> _Saved data entries_:
(** * Deepgram-modular: transcription routes, file storage and ontology statistics

    A shallow embedding of
      - [src/lib/storage/files.ts]                        (file storage helpers),
      - [src/app/api/rounds/[roundId]/transcribe/route.ts] (round-specific trigger),
      - [src/app/api/transcribe/route.ts]                  (generic upload trigger),
    as programs of a small state-and-exception monad over an explicit world
    (round store, file system, request body, effect trace). *)

From Stdlib Require Import QArith Ascii String.
From stdpp Require Import gmap strings list fin_maps pretty.

Open Scope string_scope.

(** ** Values thrown and caught *)

(** A JavaScript value that travels through [throw] / [catch].  The handlers
    only ask [error instanceof Error] and then read [message] and [stack]. *)
Inductive Thrown :=
| ErrorObj (message stack : string)
| NonError (repr : string).

Inductive Res (A : Type) :=
| Ok (a : A)
| Throw (t : Thrown).
Arguments Ok {A} a.
Arguments Throw {A} t.

(** ** Rounds *)

(** Modelled from the spec: the [RoundStatus] enumeration of types/round.ts,
    with the five states of section 4.3. *)
Inductive RoundStatus := CREATED | RECORDING | PROCESSING | COMPLETED | ERROR.

#[global] Instance RoundStatus_eq_dec : EqDecision RoundStatus.
Proof. solve_decision. Defined.

(** Modelled from the spec: the [Round] record of types/round.ts, with the
    fields the spec lists (name, description, language, status, references to
    the audio artifact and transcript output, derived duration and speaker
    count) under the names the routes write them with. *)
Record Round := mkRound {
  r_name : string;
  r_description : string;
  r_language : option string;
  r_status : RoundStatus;
  r_audio_file : option string;
  r_transcription_file : option string;
  r_duration_seconds : option Q;
  r_speaker_count : option nat
}.

(** The object literal handed to [updateRound]: every key is optional. *)
Record RoundPatch := mkPatch {
  p_status : option RoundStatus;
  p_audio_file : option string;
  p_transcription_file : option string;
  p_duration_seconds : option Q;
  p_speaker_count : option nat
}.

Definition status_patch (s : RoundStatus) : RoundPatch :=
  mkPatch (Some s) None None None None.

Definition keep {A} (new old : option A) : option A :=
  match new with Some _ => new | None => old end.

Definition apply_patch (p : RoundPatch) (r : Round) : Round :=
  {| r_name := r_name r;
     r_description := r_description r;
     r_language := r_language r;
     r_status := default (r_status r) (p_status p);
     r_audio_file := keep (p_audio_file p) (r_audio_file r);
     r_transcription_file := keep (p_transcription_file p) (r_transcription_file r);
     r_duration_seconds := keep (p_duration_seconds p) (r_duration_seconds r);
     r_speaker_count := keep (p_speaker_count p) (r_speaker_count r) |}.

(** ** Transcripts and the deliberation ontology *)

(** Modelled from the spec: the records of types/deliberation.ts, with the
    fields section 3 gives to an utterance, a speaker aggregate, the
    statistics (those whose derivation the spec states) and the ontology. *)
Record Utterance := mkUtt {
  u_speaker : string;
  u_start : Q;
  u_end : Q;
  u_text : string;
  u_confidence : Q
}.

(** The provider's [results] container.  [rs_utterances = None] stands for a
    response without utterance-level data; the paragraph-level segments are
    then the fallback. *)
Record Results := mkResults {
  rs_utterances : option (list Utterance);
  rs_paragraphs : list Utterance
}.

(** The provider response after [JSON.parse(JSON.stringify(result))].
    [raw_results = None] stands for a missing (or otherwise falsy)
    [results] key. *)
Record RawTranscript := mkRaw {
  raw_request_id : string;
  raw_results : option Results
}.

Record SpeakerAgg := mkAgg {
  total_time : Q;
  utterance_indices : list nat
}.

Record Statistics := mkStats {
  total_speakers : nat;
  duration_seconds : Q
}.

Record Metadata := mkMeta {
  md_filename : string;
  md_language : option string
}.

Record DeliberationOntology := mkOntology {
  metadata : Metadata;
  speakers : gmap string SpeakerAgg;
  utterances : list Utterance;
  statistics : Statistics
}.

(** ** The world the handlers run in *)

Definition Buffer := list Byte.byte.

(** What a file holds.  [JSON.stringify] is injective on the values written
    here, so a JSON file is identified with the value serialised into it. *)
Inductive FileData :=
| Bytes (b : Buffer)
| RawJson (raw : RawTranscript)
| OntologyJson (o : DeliberationOntology).

Inductive Level := Debug | Info | Warn | Error_.

Record TranscribeOptions := mkOpts {
  model : string;
  language : string;
  diarize : bool;
  punctuate : bool;
  paragraphs : bool;
  opt_utterances : bool;
  smart_format : bool
}.

(** The trace records every effect a handler attempts, in program order,
    whether the attempt then succeeds or fails. *)
Inductive Event :=
| EvLog (lvl : Level) (msg : string) (fields : list (string * string))
| EvGetRound (roundId : string)
| EvUpdateRound (roundId : string) (p : RoundPatch)
| EvMkdir (path : string)
| EvReadFile (path : string)
| EvWriteFile (path : string) (d : FileData)
| EvTranscribe (buffer : Buffer) (opts : TranscribeOptions).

> _Task to complete_: Looking at the records above, return exactly the lines from the line with "(** The provider's" to the line with "[results] key. *)", both ends included.

> _Solution to this task_:
(** The provider's [results] container.  [rs_utterances = None] stands for a
    response without utterance-level data; the paragraph-level segments are
    then the fallback. *)
Record Results := mkResults {
  rs_utterances : option (list Utterance);
  rs_paragraphs : list Utterance
}.

(** The provider response after [JSON.parse(JSON.stringify(result))].
    [raw_results = None] stands for a missing (or otherwise falsy)
    [results] key. *)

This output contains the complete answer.